── Data for analysis ──

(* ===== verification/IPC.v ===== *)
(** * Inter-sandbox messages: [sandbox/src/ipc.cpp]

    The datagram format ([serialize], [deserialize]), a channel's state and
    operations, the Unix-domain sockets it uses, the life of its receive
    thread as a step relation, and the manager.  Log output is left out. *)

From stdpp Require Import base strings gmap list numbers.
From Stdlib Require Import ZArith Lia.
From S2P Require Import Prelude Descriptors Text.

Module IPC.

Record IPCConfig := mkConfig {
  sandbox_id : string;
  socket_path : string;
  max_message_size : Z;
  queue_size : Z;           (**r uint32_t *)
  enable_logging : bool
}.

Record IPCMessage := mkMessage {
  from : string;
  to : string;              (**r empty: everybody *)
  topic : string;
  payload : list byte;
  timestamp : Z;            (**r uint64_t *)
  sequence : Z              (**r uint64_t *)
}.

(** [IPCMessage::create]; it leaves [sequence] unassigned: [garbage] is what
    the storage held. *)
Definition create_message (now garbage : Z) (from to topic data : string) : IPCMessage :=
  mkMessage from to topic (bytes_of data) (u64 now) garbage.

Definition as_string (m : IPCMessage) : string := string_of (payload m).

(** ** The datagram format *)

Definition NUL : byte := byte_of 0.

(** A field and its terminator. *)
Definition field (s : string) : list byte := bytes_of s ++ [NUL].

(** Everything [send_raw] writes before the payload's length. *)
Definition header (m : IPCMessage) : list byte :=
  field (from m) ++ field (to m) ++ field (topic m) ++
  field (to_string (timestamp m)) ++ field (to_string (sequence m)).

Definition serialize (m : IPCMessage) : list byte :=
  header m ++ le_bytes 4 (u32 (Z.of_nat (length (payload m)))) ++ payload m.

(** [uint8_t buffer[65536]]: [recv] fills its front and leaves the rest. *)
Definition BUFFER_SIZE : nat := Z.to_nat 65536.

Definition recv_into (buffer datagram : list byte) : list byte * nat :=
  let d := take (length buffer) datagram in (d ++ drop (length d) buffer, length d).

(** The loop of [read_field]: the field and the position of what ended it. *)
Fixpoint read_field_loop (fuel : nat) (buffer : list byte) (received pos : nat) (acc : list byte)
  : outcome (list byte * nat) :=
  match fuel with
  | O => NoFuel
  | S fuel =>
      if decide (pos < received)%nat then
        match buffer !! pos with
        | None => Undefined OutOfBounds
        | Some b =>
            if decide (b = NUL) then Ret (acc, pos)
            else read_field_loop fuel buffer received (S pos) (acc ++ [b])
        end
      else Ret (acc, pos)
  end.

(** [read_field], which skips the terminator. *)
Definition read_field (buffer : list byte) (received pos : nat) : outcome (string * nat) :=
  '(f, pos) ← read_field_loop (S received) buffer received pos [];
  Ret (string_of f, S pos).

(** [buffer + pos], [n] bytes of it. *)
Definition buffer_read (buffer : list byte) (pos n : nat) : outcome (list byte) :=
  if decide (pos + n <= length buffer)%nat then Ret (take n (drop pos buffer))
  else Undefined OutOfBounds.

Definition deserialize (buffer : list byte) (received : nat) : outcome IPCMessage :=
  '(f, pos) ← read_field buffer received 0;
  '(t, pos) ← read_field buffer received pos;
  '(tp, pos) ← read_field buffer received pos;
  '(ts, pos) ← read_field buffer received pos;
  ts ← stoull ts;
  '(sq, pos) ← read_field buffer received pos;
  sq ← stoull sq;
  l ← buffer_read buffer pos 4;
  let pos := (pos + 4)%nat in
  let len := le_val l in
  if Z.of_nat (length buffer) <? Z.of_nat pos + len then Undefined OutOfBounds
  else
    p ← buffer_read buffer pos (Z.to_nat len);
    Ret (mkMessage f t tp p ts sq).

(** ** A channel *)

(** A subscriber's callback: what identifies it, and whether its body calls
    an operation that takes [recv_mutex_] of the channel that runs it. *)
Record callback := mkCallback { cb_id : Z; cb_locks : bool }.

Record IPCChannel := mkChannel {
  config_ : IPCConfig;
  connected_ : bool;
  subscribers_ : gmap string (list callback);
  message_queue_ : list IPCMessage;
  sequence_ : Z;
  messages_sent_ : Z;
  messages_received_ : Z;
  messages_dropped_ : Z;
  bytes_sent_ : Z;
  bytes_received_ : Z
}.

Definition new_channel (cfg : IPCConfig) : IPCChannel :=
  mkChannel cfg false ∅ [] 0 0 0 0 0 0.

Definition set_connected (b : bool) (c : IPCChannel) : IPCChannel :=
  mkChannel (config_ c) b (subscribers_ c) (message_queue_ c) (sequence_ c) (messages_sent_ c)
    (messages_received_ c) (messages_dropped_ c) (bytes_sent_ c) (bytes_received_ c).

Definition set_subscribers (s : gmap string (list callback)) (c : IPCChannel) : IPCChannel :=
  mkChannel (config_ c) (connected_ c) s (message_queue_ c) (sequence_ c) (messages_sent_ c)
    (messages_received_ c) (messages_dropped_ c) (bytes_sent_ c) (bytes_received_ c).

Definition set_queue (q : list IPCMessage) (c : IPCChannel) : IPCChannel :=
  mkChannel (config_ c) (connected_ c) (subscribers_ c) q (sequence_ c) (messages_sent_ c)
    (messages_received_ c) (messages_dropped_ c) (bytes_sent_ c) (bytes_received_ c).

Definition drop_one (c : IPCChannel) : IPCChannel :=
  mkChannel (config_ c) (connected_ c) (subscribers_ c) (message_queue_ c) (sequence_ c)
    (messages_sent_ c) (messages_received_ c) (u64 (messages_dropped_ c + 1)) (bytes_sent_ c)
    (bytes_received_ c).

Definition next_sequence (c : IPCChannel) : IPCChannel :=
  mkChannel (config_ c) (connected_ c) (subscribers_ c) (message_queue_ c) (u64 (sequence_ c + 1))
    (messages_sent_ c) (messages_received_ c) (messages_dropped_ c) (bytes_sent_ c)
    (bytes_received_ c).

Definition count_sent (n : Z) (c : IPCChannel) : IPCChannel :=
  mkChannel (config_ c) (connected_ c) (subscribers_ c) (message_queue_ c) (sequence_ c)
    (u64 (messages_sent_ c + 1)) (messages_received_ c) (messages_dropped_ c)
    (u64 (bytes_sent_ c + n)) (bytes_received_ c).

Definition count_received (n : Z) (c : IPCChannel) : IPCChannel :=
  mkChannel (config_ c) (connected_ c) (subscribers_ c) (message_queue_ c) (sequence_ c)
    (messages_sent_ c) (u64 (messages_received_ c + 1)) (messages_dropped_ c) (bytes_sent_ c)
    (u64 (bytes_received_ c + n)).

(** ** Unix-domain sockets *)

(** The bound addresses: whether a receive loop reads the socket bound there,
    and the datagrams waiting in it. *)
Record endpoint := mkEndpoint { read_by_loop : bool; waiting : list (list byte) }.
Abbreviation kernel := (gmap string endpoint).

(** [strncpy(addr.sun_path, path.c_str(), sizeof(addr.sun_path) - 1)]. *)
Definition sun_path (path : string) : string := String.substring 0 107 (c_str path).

───
── Data for analysis ──

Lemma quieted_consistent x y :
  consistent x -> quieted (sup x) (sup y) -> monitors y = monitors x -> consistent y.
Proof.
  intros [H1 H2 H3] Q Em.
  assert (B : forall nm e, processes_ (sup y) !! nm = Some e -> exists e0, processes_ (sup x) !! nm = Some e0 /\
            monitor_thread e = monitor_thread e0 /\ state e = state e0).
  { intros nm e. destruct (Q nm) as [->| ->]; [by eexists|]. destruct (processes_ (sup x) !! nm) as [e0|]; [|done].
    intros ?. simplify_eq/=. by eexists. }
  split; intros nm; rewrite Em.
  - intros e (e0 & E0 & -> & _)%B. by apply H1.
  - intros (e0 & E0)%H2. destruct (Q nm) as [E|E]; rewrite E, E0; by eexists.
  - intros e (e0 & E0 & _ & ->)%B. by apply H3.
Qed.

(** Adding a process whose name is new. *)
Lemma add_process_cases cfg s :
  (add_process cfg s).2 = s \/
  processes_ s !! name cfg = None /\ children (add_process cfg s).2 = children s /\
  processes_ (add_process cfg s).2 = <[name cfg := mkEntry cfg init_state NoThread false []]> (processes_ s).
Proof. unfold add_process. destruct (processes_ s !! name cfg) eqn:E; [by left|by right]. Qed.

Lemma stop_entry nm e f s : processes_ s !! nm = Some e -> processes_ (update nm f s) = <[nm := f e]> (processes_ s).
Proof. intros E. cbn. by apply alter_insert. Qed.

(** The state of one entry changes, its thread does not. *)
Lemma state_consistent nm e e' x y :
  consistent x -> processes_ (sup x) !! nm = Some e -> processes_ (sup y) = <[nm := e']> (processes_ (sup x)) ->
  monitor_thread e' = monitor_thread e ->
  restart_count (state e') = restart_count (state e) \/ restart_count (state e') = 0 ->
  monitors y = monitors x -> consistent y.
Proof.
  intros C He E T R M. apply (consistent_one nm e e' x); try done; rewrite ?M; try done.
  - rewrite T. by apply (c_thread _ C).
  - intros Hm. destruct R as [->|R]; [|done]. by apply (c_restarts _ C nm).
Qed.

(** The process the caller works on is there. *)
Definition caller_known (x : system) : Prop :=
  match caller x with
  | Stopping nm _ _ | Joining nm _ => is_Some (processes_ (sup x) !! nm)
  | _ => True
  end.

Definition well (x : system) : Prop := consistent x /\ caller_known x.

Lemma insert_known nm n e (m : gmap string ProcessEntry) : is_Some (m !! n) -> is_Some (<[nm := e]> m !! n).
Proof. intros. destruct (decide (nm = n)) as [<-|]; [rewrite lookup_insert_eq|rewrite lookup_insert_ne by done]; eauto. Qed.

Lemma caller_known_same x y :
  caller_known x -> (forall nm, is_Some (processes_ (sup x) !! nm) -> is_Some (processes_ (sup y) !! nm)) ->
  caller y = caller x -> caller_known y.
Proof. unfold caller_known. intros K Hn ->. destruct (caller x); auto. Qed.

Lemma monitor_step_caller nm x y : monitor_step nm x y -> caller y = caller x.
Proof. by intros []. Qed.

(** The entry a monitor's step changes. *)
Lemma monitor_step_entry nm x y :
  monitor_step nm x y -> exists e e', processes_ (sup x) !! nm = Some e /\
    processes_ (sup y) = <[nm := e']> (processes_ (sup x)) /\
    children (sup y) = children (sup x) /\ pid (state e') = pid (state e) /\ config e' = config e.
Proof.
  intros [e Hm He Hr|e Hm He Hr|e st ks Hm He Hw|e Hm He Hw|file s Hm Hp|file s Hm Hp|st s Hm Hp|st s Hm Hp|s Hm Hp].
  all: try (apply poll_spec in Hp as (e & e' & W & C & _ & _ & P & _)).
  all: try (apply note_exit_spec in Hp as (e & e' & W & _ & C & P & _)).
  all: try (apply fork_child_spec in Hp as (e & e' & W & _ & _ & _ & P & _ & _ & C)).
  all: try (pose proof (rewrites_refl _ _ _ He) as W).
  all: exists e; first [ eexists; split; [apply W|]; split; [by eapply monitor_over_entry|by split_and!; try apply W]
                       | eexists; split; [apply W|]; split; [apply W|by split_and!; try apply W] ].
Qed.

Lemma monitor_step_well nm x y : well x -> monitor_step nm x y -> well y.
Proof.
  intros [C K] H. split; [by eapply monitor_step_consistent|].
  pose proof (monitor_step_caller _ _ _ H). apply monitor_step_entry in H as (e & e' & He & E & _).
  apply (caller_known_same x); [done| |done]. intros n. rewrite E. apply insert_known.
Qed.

───
── Data for analysis ──

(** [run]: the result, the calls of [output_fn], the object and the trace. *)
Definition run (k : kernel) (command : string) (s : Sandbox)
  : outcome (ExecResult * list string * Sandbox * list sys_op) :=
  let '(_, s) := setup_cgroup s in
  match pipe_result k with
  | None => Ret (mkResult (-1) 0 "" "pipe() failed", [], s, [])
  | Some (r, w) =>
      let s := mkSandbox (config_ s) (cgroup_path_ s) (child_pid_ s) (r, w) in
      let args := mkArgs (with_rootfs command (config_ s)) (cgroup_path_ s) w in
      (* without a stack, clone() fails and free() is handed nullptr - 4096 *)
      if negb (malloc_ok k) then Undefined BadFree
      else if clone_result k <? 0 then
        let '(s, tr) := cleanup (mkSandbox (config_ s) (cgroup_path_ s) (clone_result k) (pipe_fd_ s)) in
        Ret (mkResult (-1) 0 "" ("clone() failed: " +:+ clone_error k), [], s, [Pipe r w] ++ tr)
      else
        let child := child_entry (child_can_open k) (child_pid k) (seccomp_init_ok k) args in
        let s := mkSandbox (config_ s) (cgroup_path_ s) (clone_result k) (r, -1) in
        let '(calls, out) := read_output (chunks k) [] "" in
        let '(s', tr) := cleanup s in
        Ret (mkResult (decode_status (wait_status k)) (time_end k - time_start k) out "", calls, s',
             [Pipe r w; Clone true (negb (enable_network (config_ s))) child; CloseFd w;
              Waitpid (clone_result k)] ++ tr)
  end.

───

Work to be completed:
Reproduce verbatim the lines above, from the line with "(* ===== verification/IPC.v ===== *)" through the line with "thread as a".

Exercise result:
(* ===== verification/IPC.v ===== *)
(** * Inter-sandbox messages: [sandbox/src/ipc.cpp]

    The datagram format ([serialize], [deserialize]), a channel's state and
    operations, the Unix-domain sockets it uses, the life of its receive
    thread as a step relation, and the manager.  Log output is left out. *)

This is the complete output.